Best Paul, Araya-Salas Marcelo, Ekström Axel G, Freitas Bárbara, Jensen Frants H, Kershenbaum Arik, Lameira Adriano R, Lehmann Kenna D S, Linhart Pavel, Liu Robert C, Madhavan Malavika, Markham Andrew, Roch Marie A, Root-Gutteridge Holly, Šálek Martin, Smith-Vidaurre Grace, Strandburg-Peshkin Ariana, Warren Megan R, Wijers Matthew, Marxer Ricard
Université de Toulon, Aix Marseille Univ. CNRS, LIS, Toulon, France.
Escuela de Biologıía & Centro de Investigación en Neurociencias, Universidad de Costa Rica.

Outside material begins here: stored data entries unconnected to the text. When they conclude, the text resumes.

(** a revoke ends the install for good: from any later state, no secret
    recovers a key for the agent and none authenticates its heartbeats, and the
    refusals spend no budget while the agent is known. *)
Theorem revoke_is_final s fl1 s' i secret now salt random :
  star sys_step sys_start s -> revoke_agent_key (y_fleet s) i = Ok fl1 ->
  star sys_step (Sys (y_clock s) fl1 (y_ids s)) s' ->
  (recover_agent_key (y_fleet s') now i salt random secret).1 = Raise RecoverySecretRefusedException /\
  (forall a', agents_of (y_fleet s') !! i = Some a' ->
     (recover_agent_key (y_fleet s') now i salt random secret).2 = false /\
     can_recover_key (y_fleet s') i = Ok false /\
     verify_agent_recovery_secret true a' secret = Raise (HTTPException 401 RECOVERY_SECRET_REFUSED)).
Proof.
  intros Hs Hrev Hs'. unfold revoke_agent_key in Hrev.
  destruct (get_agent_by_id _ _) as [a|] eqn:Ea; cbn in Hrev; [|done]. injection Hrev as <-.
  set (fl1 := save_agent _ _ _) in *.
  assert (Hl : star sys_step sys_start (Sys (y_clock s) fl1 (y_ids s))).
  { eapply star_trans; [exact Hs|]. apply star_one.
    apply (ss_op s true (y_clock s) (OpRevoke i) fl1); [done|constructor|].
    cbn. unfold revoke_agent_key. by rewrite Ea. }
  assert (Hrow : agents_of fl1 !! i = Some (without_credentials a)).
  { unfold fl1, save_agent, agents_of. cbn. by rewrite lookup_insert_eq. }
  pose proof (secret_never_replaced _ _ i _ Hl Hs' Hrow) as Hleft. unfold secret_left in Hleft.
  unfold recover_agent_key. destruct (agents_of (y_fleet s') !! i) as [a'|] eqn:Ea'; cbn [mbind option_bind].
  - assert (Hnone : ag_recovery_secret_hash a' = None) by (destruct Hleft as [E|E]; by rewrite E).
    rewrite Hnone, no_secret_matches. split; [done|]. intros b [= <-]. split; [done|].
    unfold can_recover_key, get_agent_by_id, verify_agent_recovery_secret.
    unfold agents_of in Ea'. rewrite Ea'. cbn. rewrite Hnone, no_secret_matches. by split.
  - split; [done|]. by intros b [=].
Qed.

(** ** Credentials that round-trip *)

Lemma present_hash (h : string) : h <> "" -> present (Some h) = true.
Proof. by destruct h. Qed.

Lemma own_secret_matches `{!PyRuntimeLaws} random :
  recovery_secret_matches (Some (recovery_secret_digest (new_recovery_secret random)))
    (Some (new_recovery_secret random)) = true.
Proof.
  unfold recovery_secret_matches. cbn [default].
  destruct (recovery_secret_digest (new_recovery_secret random)) as [|c h] eqn:E.
  - pose proof (sha256_hex_length (new_recovery_secret random)) as Hl.
    unfold recovery_secret_digest in E. by rewrite E in Hl.
  - unfold id. by rewrite E, String.eqb_refl.
Qed.

(** A key just issued is the one its row accepts. *)
Lemma issued_key_verifies `{!BcryptLaws} a salt random :
  ag_approval a = ACTIVE -> ag_api_key_hash a = Some (issue_key salt random).2 ->
  verify_agent_token true a (Some ("Bearer " +:+ (issue_key salt random).1)) = Ok ((issue_key salt random).1, true).
Proof.
  intros Ha Hk. unfold verify_agent_token. cbn [negb issue_key fst snd] in *.
  rewrite bearer_token_of by (apply new_agent_key_chars || done). rewrite Hk.
  destruct (hashpw salt (new_agent_key random)) as [|c h] eqn:E; [by apply hashpw_nonempty in E|].
  unfold matches_or_not, bcrypt_matches. rewrite new_agent_key_length. cbn [Nat.ltb Nat.leb MAX_SECRET_BYTES].
  rewrite <- E, checkpw_hashpw by (rewrite new_agent_key_length; lia). cbn. by rewrite bool_decide_eq_true_2.
Qed.

(** the secret an agent is handed at registration works for as long as it is
    on record: from any later state where the agent is active and not revoked,
    presenting it issues a key, spends no budget, and that key, sent as a bearer
    token, is the one the agent's row then accepts. *)
Theorem recovery_roundtrip `{!PyRuntimeLaws} `{!BcryptLaws} s now id random hostname ip version tags secret fl1
    s' a now' salt random' :
  star sys_step sys_start s -> (y_clock s <= now)%Z -> id ∉ y_ids s ->
  register_agent (y_fleet s) now id random hostname ip version tags = Ok (secret, fl1) ->
  star sys_step (Sys now fl1 (id :: y_ids s)) s' ->
  agents_of (y_fleet s') !! id = Some a -> ag_approval a = ACTIVE -> ag_recovery_secret_hash a <> None ->
  can_recover_key (y_fleet s') id = Ok true /\
  exists key fl2 a2,
    recover_agent_key (y_fleet s') now' id salt random' (Some secret) = (Ok (key, fl2), false) /\
    agents_of fl2 !! id = Some a2 /\ ag_approval a2 = ACTIVE /\
    verify_agent_token true a2 (Some ("Bearer " +:+ key)) = Ok (key, true).
Proof.
  intros Hs Hc Hfresh Hreg Hs' Ha Hact Hsec.
  assert (Hr : star sys_step sys_start (Sys now fl1 (id :: y_ids s))).
  { eapply star_trans; [exact Hs|]. apply star_one.
    apply (ss_op s true now (OpRegister id random hostname ip version tags) fl1); [done|by repeat constructor|].
    cbn. by rewrite Hreg. }
  unfold register_agent in Hreg. destruct (add_agent _ _ _) as [fl1'|] eqn:E; [|done]. injection Hreg as <- <-.
  apply add_agent_inv in E as [_ ->].
  pose proof (secret_never_replaced _ _ id _ Hr Hs' ltac:(by unfold save_agent, agents_of; cbn; rewrite lookup_insert_eq)) as Hleft.
  unfold secret_left in Hleft. rewrite Ha in Hleft. destruct Hleft as [E|E]; [done|]. cbn in E.
  pose proof (own_secret_matches random) as Hm. rewrite <- E in Hm.
  assert (Hp : present (ag_recovery_secret_hash a) = true).
  { unfold recovery_secret_matches in Hm. apply andb_true_iff in Hm as [Hm _]. by apply andb_true_iff in Hm as [_ ?]. }
  unfold can_recover_key, recover_agent_key, regenerate_agent_key, get_agent_by_id.
  rewrite Ha. unfold agents_of in Ha. rewrite Ha. cbn [mbind res_bind option_bind].
  rewrite Hp, Hm, bool_decide_eq_true_2 by done. split; [done|].
  eexists _, _, _. split; [reflexivity|].
  split; [unfold save_agent, agents_of; cbn; by rewrite lookup_insert_eq|]. split; [done|].
  by apply (issued_key_verifies (new_key now' _ a) salt random').
Qed.

(** A secret whose digest is not the one on record recovers nothing: the
    attempt raises, writes nothing, and counts against the caller's budget
    exactly when the agent is unknown or has a secret left to guess. *)
Theorem wrong_secret_refused fl now id salt random secret :
  (forall a, agents_of fl !! id = Some a ->
     ag_recovery_secret_hash a <> Some (recovery_secret_digest (default "" secret))) ->
  recover_agent_key fl now id salt random secret =
    (Raise RecoverySecretRefusedException,
     match agents_of fl !! id with Some a => bool_decide (ag_recovery_secret_hash a <> None) | None => true end).
Proof.
  intros Hne. unfold recover_agent_key. destruct (agents_of fl !! id) as [a|]; [|done]. cbn [mbind option_bind].
  specialize (Hne a eq_refl). unfold recovery_secret_matches.
  destruct (ag_recovery_secret_hash a) as [[|c h]|]; cbn [present andb]; rewrite ?andb_false_r; [done| |done].
  destruct (String.eqb_spec (recovery_secret_digest (default "" secret)) (String c h)) as [E|]; [|done].
  by rewrite <- E in Hne.
Qed.

(** ** Heartbeats *)

(** The credential a heartbeat carries, judged against the row as it is now. *)
Definition holds_key (a : agent) (authorization : option string) : Prop :=
  exists token h, bearer_token (default "" authorization) = Some token /\
    ag_api_key_hash a = Some h /\ matches_or_not token h = true.

Lemma verified_token a authorization token b :
  verify_agent_token true a authorization = Ok (token, b) -> holds_key a authorization /\ ag_approval a = ACTIVE.
Proof.
  unfold verify_agent_token, holds_key. cbn [negb]. destruct authorization as [header|]; [|done]. change (default "" (Some header)) with header.
  destruct (bearer_token header) as [t|]; [|done]. destruct (ag_api_key_hash a) as [[|c h]|]; try done.
  destruct (matches_or_not t (String c h)) eqn:Em; [|done]. cbn [negb].
  destruct (decide (ag_approval a = ACTIVE)) as [Ha|]; [|by rewrite bool_decide_eq_false_2].
  intros _. split; [|done]. by exists t, (String c h).
Qed.

(** What an accepted heartbeat's check has proved. *)
Lemma authenticated keys now a authorization secret budget own keys' :
  hc_answer (authenticate_heartbeat true keys now a authorization secret budget) = Ok (own, keys') ->
  (own = true -> holds_key a authorization /\ ag_approval a = ACTIVE) /\
  (own = false -> match secret with
                  | Some _ => recovery_secret_matches (ag_recovery_secret_hash a) secret = true
                  | None => exists token, verify_registration_token true keys now authorization = Ok (token, keys')
                  end).
Proof.
  unfold authenticate_heartbeat. set (pending := if _ && _ && _ then _ else _).
  assert (Hp : hc_answer pending = Ok (own, keys') -> own = false /\
    match secret with
    | Some _ => recovery_secret_matches (ag_recovery_secret_hash a) secret = true
    | None => exists token, verify_registration_token true keys now authorization = Ok (token, keys')
    end).
  { unfold pending. destruct (_ && _ && _); [done|]. destruct budget; [done|]. destruct secret as [sec|].
    - unfold verify_agent_recovery_secret. cbn [negb].
      destruct (recovery_secret_matches _ _); [|done]. by intros [= <- _].
    - destruct (verify_registration_token true keys now authorization) as [[token k']|e]; cbn.
      + intros [= <- <-]. eauto.
      + destruct e; try done. by repeat case_match. }
  destruct (present (ag_api_key_hash a)).
  - destruct (verify_agent_token true a authorization) as [[token b]|e] eqn:Ev; cbn [hc_answer].
    + intros [= <- <-]. split; [|done]. intros _. by eapply verified_token.
    + destruct e; try done. repeat case_match; try done; intros [-> ?]%Hp; by split.
  - intros [-> ?]%Hp. by split.
Qed.

(** Past triage an agent never goes back to it. *)
Lemma admitted_stays s s' i a :
  star sys_step sys_start s -> star sys_step s s' -> agents_of (y_fleet s) !! i = Some a ->
  ag_approval a ∉ APPROVABLE ->
  forall a', agents_of (y_fleet s') !! i = Some a' -> ag_approval a' ∉ APPROVABLE.
Proof.
  intros Hs Hs' Ha Hap. pose proof (sys_inv_reachable _ Hs) as Hinv.
  set (P x := i ∈ y_ids x /\ forall a', agents_of (y_fleet x) !! i = Some a' -> ag_approval a' ∉ APPROVABLE).
  enough (HP : P s') by apply HP. eapply (star_invariant sys_step P); [|exact Hs'|].
  - intros x y Hxy [Hi Hx]. destruct Hxy as [x admin now op fl' _ Hf Hop|x d t Hd]; (split; [cbn|]).
    + apply elem_of_app. by right.
    + cbn [y_fleet]. intros a' Ha'. pose proof (step_row _ _ _ _ _ i Hop) as Hr. rewrite Ha' in Hr.
      destruct (agents_of (y_fleet x) !! i) as [b|] eqn:Eb.
      * specialize (Hx b eq_refl). inversion Hr; subst; cbn; try exact Hx.
        -- by rewrite approvable_iff; intros [|].
        -- by rewrite operator_move_admitted.
      * inversion Hr; subst. rewrite Forall_forall in Hf. exfalso. by eapply Hf.
    + done.
    + cbn [y_fleet]. intros a' Ha'. apply Hx. unfold agents_of in *. cbn in Ha'. by rewrite Hd in Ha'.
  - split; [by eapply inv_id|]. intros a'. rewrite Ha. by intros [= <-].
Qed.

(** operators may change an agent between the check of its heartbeat's
    credential and the work on it; what is then done is what the credential
    still proves.  The heartbeat counts as the agent's own only if the token it
    sent matches the key on record now and the agent is active now, and only
    then gets jobs; any other writes nothing, unless the agent is pending and
    has no key, and then the secret it sent still matches the one on record, or
    it sent none and a registration key. *)
Theorem heartbeat_current_credential s s' keys at_ a0 authorization secret budget own keys' settings now i hb r fl' a :
  auth_enabled = true -> star sys_step sys_start s -> star sys_step s s' ->
  agents_of (y_fleet s) !! i = Some a0 ->
  hc_answer (authenticate_heartbeat auth_enabled keys at_ a0 authorization secret budget) = Ok (own, keys') ->
  agents_of (y_fleet s') !! i = Some a ->
  process settings (y_fleet s') now i hb (require_heartbeat_sender a0 secret own) = Ok (r, fl') ->
  (hr_agent_key_accepted r = true -> holds_key a authorization /\ ag_approval a = ACTIVE) /\
  (hr_agent_key_accepted r = false -> hr_jobs r = [] /\
     (fl' = y_fleet s' \/
      ag_approval a = PENDING /\ present (ag_api_key_hash a) = false /\
      match secret with
      | Some _ => recovery_secret_matches (ag_recovery_secret_hash a) secret = true
      | None => exists token, verify_registration_token true keys at_ authorization = Ok (token, keys')
      end)).
Proof.
  intros Hauth Hs Hs' Ha0 Hc Ha Hp. rewrite Hauth in Hc. apply authenticated in Hc as [Hown Hpend].
  apply process_inv in Hp as (a1 & fl1 & a2 & t & Ha1 & _ & -> & Hacc & Hact & Hsec & Hup & Hjobs & _).
  rewrite Ha in Ha1. injection Ha1 as <-.
  unfold require_heartbeat_sender in *. cbn [hs_using_agent_key hs_verified_key_hash hs_verified_secret_hash] in *.
  split; intros Er; rewrite Er in *.
  - symmetry in Hacc. apply andb_true_iff in Hacc as [-> Hkey%bool_decide_eq_true]. split; [|by apply Hact].
    destruct (Hown eq_refl) as [(token & h & Ht & Hh & Hm) _]. exists token, h. by rewrite Hkey.
  - destruct Hjobs as [-> ->]. split; [done|]. cbn [orb] in Hup.
    destruct (decide (ag_approval a = PENDING)) as [Hpa|Hpa].
    2: { rewrite bool_decide_eq_false_2 in Hup by done. cbn in Hup. subst. left. by destruct (y_fleet s'). }
    destruct (present (ag_api_key_hash a)) eqn:Ek.
    { rewrite andb_false_r in Hup. subst. left. by destruct (y_fleet s'). }
    right. split; [done|]. split; [done|].
    destruct own.
    { destruct (Hown eq_refl) as [_ Ha0'].
      assert (Hno : ag_approval a ∉ APPROVABLE).
      { eapply admitted_stays; [exact Hs|exact Hs'|exact Ha0| |exact Ha]. rewrite Ha0', approvable_iff. by intros [|]. }
      rewrite approvable_iff in Hno. tauto. }
    specialize (Hpend eq_refl). destruct secret as [sec|]; [|done].
    cbn [negb andb] in Hsec. rewrite bool_decide_eq_true_2 in Hsec by done.
    rewrite Hsec; [done|]. intros E. by rewrite E, no_secret_matches in Hpend.
Qed.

Bioacoustics. 2025;34(4):419-446. doi: 10.1080/09524622.2025.2500380. Epub 2025 Jun 2.
The fundamental frequency (F0) is a key parameter for characterising structures in vertebrate vocalisations, for instance defining vocal repertoires and their variations at different biological scales ( population dialects, individual signatures). However, the task is too laborious to perform manually, and its automation is complex. Despite significant advancements in the fields of speech and music for automatic F0 estimation, similar progress in bioacoustics has been limited. To address this gap, we compile and publish a benchmark dataset of over 250,000 calls from 14 taxa, each paired with ground truth F0 values. These vocalisations range from infra-sounds to ultra-sounds, from high to low harmonicity, and some include non-linear phenomena. Testing different algorithms on these signals, we demonstrate the potential of neural networks for F0 estimation, even for taxa not seen in training, or when trained without labels. Also, to inform on the applicability of algorithms to analyse signals, we propose spectral measurements of F0 quality which correlate well with performance. While current performance results are not satisfying for all studied taxa, they suggest that deep learning could bring a more generic and reliable bioacoustic F0 tracker, helping the community to analyse vocalisations via their F0 contours.
基频(F0)是表征脊椎动物发声结构的关键参数,例如用于定义不同生物尺度(种群方言、个体特征)下的发声 repertoire 及其变化。然而,手动执行这项任务过于繁琐,并且其自动化过程很复杂。尽管在语音和音乐领域自动估计 F0 方面取得了重大进展,但生物声学领域的类似进展却很有限。为了弥补这一差距,我们汇编并发布了一个基准数据集,其中包含来自 14 个分类单元的超过 25 万个叫声,每个叫声都与真实的 F0 值配对。这些发声范围从次声到超声,从高谐波到低谐波,有些还包括非线性现象。在这些信号上测试不同的算法,我们证明了神经网络在 F0 估计方面的潜力,即使是对于训练中未出现的分类单元,或者在无标签训练的情况下。此外,为了说明算法分析信号的适用性,我们提出了与性能密切相关的 F0 质量的频谱测量方法。虽然目前的性能结果对所有研究的分类单元来说并不令人满意,但它们表明深度学习可以带来一个更通用、更可靠的生物声学 F0 跟踪器,帮助该领域通过 F0 轮廓分析发声。